■ **Exercise description**
Search the records for the string "delays", then copy each line where it appears.

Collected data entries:
----
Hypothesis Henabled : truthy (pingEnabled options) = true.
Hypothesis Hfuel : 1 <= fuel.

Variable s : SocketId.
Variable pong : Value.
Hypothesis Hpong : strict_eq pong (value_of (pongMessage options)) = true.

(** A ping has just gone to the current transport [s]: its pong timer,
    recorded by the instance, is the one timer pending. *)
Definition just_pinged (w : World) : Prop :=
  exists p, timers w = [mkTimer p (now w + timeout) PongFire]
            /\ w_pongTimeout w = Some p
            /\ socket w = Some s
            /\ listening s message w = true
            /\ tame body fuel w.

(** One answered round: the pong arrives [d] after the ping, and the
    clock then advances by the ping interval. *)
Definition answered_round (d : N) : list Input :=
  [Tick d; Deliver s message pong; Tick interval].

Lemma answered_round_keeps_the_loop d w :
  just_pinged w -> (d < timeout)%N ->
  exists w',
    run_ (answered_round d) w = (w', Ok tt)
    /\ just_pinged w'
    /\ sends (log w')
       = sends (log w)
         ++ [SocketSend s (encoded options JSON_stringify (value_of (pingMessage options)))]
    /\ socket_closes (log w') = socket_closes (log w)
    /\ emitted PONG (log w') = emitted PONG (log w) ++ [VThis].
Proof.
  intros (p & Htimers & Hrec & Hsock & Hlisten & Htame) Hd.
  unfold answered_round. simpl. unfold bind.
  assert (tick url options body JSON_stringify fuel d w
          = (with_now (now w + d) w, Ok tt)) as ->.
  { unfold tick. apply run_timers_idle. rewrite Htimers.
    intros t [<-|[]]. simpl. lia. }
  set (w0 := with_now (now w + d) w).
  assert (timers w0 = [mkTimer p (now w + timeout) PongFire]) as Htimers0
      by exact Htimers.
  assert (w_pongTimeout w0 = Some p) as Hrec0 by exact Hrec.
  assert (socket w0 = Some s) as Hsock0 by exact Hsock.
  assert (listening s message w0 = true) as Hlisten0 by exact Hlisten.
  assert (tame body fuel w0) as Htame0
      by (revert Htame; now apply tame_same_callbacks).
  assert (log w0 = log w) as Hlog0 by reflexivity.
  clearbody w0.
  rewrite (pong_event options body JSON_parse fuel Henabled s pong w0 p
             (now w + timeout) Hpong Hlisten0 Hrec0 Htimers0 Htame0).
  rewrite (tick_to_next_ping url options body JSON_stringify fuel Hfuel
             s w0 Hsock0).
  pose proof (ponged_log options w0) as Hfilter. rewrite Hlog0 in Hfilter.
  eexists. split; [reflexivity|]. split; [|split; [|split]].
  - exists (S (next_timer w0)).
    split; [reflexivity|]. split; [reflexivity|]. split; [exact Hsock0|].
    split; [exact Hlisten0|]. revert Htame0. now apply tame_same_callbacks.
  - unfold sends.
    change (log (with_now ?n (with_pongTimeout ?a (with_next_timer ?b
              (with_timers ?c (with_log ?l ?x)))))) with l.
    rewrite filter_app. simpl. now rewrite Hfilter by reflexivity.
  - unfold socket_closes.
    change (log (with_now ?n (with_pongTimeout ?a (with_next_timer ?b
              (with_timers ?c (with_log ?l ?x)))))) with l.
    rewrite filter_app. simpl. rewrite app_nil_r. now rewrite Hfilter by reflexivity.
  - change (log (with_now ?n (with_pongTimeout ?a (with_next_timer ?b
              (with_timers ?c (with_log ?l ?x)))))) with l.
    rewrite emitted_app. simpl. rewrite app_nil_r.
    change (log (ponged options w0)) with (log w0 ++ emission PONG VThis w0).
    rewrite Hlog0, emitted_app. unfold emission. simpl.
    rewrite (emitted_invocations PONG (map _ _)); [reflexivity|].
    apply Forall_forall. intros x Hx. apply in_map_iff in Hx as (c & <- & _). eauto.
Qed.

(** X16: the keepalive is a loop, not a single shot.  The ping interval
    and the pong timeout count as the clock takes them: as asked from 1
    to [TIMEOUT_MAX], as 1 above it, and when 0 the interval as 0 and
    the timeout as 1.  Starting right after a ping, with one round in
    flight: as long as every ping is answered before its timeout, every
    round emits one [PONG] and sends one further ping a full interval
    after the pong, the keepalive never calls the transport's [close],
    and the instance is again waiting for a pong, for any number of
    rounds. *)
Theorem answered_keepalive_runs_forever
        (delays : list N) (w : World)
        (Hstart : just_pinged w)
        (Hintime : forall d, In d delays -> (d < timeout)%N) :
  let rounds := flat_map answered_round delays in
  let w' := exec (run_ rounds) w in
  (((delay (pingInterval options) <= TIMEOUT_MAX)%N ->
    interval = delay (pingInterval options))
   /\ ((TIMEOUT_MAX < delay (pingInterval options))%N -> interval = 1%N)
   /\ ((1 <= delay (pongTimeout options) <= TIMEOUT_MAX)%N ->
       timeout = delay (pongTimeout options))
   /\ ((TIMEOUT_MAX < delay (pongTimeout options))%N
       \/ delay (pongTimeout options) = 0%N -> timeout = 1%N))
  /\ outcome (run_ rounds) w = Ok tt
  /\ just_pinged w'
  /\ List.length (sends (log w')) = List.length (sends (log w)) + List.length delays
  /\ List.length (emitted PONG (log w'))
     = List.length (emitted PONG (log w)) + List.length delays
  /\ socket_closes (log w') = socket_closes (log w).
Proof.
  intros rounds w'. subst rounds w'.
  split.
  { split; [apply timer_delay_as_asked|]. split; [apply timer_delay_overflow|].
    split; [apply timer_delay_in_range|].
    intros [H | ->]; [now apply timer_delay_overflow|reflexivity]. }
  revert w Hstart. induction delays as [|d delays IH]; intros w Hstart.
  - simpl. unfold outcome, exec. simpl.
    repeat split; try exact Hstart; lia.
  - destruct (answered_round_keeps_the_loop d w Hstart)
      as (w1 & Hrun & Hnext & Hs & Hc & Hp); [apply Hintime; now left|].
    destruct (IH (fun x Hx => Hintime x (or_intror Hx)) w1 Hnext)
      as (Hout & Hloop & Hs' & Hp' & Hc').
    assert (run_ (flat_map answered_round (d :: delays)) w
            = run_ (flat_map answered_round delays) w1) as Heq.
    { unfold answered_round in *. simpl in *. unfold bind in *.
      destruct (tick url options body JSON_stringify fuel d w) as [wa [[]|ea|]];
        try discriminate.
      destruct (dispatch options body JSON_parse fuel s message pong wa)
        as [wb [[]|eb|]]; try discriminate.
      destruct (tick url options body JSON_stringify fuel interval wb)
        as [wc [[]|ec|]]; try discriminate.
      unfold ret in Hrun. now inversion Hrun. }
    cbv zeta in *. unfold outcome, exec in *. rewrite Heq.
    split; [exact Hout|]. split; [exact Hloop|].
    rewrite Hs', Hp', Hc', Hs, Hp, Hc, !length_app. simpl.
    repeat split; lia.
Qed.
----
■ **Result below**
        (delays : list N) (w : World)
        (Hintime : forall d, In d delays -> (d < timeout)%N) :
  let rounds := flat_map answered_round delays in
  /\ List.length (sends (log w')) = List.length (sends (log w)) + List.length delays
     = List.length (emitted PONG (log w)) + List.length delays
  revert w Hstart. induction delays as [|d delays IH]; intros w Hstart.
    assert (run_ (flat_map answered_round (d :: delays)) w
            = run_ (flat_map answered_round delays) w1) as Heq.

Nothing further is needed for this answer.